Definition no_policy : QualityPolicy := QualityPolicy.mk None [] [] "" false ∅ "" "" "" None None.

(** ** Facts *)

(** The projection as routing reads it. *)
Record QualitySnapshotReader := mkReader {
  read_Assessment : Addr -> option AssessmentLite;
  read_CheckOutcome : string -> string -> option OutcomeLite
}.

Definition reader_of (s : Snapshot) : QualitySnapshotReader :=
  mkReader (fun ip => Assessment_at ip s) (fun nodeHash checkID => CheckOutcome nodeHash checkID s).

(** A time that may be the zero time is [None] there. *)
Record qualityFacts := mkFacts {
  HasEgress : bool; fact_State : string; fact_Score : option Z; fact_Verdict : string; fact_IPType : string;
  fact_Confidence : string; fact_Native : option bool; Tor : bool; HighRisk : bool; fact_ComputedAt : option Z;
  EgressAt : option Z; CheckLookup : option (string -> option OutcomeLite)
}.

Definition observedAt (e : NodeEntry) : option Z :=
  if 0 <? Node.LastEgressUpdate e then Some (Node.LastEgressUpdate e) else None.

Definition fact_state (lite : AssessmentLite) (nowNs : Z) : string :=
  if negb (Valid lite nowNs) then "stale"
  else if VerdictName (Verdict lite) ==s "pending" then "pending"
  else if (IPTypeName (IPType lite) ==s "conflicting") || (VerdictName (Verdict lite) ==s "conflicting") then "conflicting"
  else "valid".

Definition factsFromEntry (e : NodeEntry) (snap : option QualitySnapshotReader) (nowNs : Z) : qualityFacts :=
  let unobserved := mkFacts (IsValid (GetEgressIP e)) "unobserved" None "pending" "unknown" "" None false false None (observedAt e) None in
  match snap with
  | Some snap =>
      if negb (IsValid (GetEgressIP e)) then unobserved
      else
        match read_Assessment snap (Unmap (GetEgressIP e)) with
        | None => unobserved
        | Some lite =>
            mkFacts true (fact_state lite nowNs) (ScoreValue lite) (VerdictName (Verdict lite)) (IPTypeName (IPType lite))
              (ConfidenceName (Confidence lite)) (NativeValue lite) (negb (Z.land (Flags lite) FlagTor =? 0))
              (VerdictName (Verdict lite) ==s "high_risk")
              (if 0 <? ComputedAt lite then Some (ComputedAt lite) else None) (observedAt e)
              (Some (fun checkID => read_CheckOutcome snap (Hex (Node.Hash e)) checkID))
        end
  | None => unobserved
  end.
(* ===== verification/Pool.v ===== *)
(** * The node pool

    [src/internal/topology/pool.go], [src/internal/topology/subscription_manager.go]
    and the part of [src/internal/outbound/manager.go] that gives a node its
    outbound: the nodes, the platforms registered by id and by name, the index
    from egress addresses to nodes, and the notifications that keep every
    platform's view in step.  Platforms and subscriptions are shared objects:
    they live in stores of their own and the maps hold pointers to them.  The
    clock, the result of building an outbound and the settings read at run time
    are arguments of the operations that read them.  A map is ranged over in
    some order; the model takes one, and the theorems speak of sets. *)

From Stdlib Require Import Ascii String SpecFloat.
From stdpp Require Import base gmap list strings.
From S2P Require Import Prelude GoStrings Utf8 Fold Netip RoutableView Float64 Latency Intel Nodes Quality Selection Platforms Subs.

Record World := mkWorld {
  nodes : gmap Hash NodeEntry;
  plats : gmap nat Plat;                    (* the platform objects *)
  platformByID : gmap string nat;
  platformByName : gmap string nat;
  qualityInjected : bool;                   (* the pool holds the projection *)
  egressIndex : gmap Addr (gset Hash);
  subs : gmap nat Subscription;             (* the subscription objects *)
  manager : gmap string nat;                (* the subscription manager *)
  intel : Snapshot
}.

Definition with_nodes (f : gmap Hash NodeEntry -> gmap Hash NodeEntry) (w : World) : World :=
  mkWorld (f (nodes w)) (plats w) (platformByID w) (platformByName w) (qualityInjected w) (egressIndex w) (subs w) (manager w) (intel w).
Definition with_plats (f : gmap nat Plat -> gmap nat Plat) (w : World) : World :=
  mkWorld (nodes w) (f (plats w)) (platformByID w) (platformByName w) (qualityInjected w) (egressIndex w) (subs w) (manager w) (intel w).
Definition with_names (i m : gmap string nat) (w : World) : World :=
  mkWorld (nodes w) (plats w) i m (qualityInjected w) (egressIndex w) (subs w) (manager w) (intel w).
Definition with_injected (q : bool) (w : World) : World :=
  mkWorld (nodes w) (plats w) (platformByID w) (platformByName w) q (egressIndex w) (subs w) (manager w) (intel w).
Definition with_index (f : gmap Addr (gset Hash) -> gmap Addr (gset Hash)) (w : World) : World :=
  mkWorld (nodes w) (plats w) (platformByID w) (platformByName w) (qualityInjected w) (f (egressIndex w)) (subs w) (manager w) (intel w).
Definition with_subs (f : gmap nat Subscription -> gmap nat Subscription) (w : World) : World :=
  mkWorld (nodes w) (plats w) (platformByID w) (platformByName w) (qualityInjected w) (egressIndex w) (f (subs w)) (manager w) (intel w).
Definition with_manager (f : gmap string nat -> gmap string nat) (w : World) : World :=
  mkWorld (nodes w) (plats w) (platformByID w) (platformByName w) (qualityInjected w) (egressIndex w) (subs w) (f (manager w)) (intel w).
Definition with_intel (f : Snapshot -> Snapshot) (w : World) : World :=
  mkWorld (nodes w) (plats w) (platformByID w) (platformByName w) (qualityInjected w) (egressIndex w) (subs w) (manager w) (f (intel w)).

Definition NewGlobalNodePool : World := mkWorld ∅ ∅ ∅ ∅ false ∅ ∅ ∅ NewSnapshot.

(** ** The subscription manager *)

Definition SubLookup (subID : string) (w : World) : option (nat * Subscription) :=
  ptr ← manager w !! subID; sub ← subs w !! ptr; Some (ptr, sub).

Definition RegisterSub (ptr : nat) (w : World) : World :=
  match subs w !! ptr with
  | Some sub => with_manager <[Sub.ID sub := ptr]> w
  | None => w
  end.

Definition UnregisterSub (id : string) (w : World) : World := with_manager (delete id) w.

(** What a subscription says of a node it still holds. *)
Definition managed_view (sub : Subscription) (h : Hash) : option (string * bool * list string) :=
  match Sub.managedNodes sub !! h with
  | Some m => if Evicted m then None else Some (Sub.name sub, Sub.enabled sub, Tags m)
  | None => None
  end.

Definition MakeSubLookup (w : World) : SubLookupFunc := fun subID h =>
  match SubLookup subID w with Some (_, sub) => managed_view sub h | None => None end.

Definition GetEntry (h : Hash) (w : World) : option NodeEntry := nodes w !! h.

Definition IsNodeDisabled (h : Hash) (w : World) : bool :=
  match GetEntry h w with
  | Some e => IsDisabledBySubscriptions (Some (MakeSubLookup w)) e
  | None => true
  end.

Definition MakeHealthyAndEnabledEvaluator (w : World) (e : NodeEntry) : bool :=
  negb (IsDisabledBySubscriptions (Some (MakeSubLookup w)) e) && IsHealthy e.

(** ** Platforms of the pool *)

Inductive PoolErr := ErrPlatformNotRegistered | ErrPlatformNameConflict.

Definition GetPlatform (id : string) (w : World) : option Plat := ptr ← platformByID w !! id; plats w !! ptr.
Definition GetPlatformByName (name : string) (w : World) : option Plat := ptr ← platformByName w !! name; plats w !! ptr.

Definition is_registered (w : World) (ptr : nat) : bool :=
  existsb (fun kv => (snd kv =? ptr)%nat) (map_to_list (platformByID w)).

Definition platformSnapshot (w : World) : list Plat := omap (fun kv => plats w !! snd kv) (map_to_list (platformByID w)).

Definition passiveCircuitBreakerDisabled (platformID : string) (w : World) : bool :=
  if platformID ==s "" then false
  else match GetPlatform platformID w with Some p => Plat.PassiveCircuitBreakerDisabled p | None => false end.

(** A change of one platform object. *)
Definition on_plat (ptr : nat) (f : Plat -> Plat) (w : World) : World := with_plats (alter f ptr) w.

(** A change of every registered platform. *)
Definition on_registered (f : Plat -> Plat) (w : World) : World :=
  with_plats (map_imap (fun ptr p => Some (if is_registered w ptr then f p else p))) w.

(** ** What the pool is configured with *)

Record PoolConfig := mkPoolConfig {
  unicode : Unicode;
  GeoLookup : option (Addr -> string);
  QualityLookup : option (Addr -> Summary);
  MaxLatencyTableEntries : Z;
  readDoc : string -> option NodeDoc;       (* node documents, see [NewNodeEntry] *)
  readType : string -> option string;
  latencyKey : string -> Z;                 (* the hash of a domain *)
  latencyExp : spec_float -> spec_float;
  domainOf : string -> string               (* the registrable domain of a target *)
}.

**WHAT YOU NEED TO DO**
Repeat each line, unchanged, from the line that contains "Definition on_plat (ptr" to the end of the listing above.

**EXPECTED ANSWER**
Definition on_plat (ptr : nat) (f : Plat -> Plat) (w : World) : World := with_plats (alter f ptr) w.

(** A change of every registered platform. *)
Definition on_registered (f : Plat -> Plat) (w : World) : World :=
  with_plats (map_imap (fun ptr p => Some (if is_registered w ptr then f p else p))) w.

(** ** What the pool is configured with *)

Record PoolConfig := mkPoolConfig {
  unicode : Unicode;
  GeoLookup : option (Addr -> string);
  QualityLookup : option (Addr -> Summary);
  MaxLatencyTableEntries : Z;
  readDoc : string -> option NodeDoc;       (* node documents, see [NewNodeEntry] *)
  readType : string -> option string;
  latencyKey : string -> Z;                 (* the hash of a domain *)
  latencyExp : spec_float -> spec_float;
  domainOf : string -> string               (* the registrable domain of a target *)
}.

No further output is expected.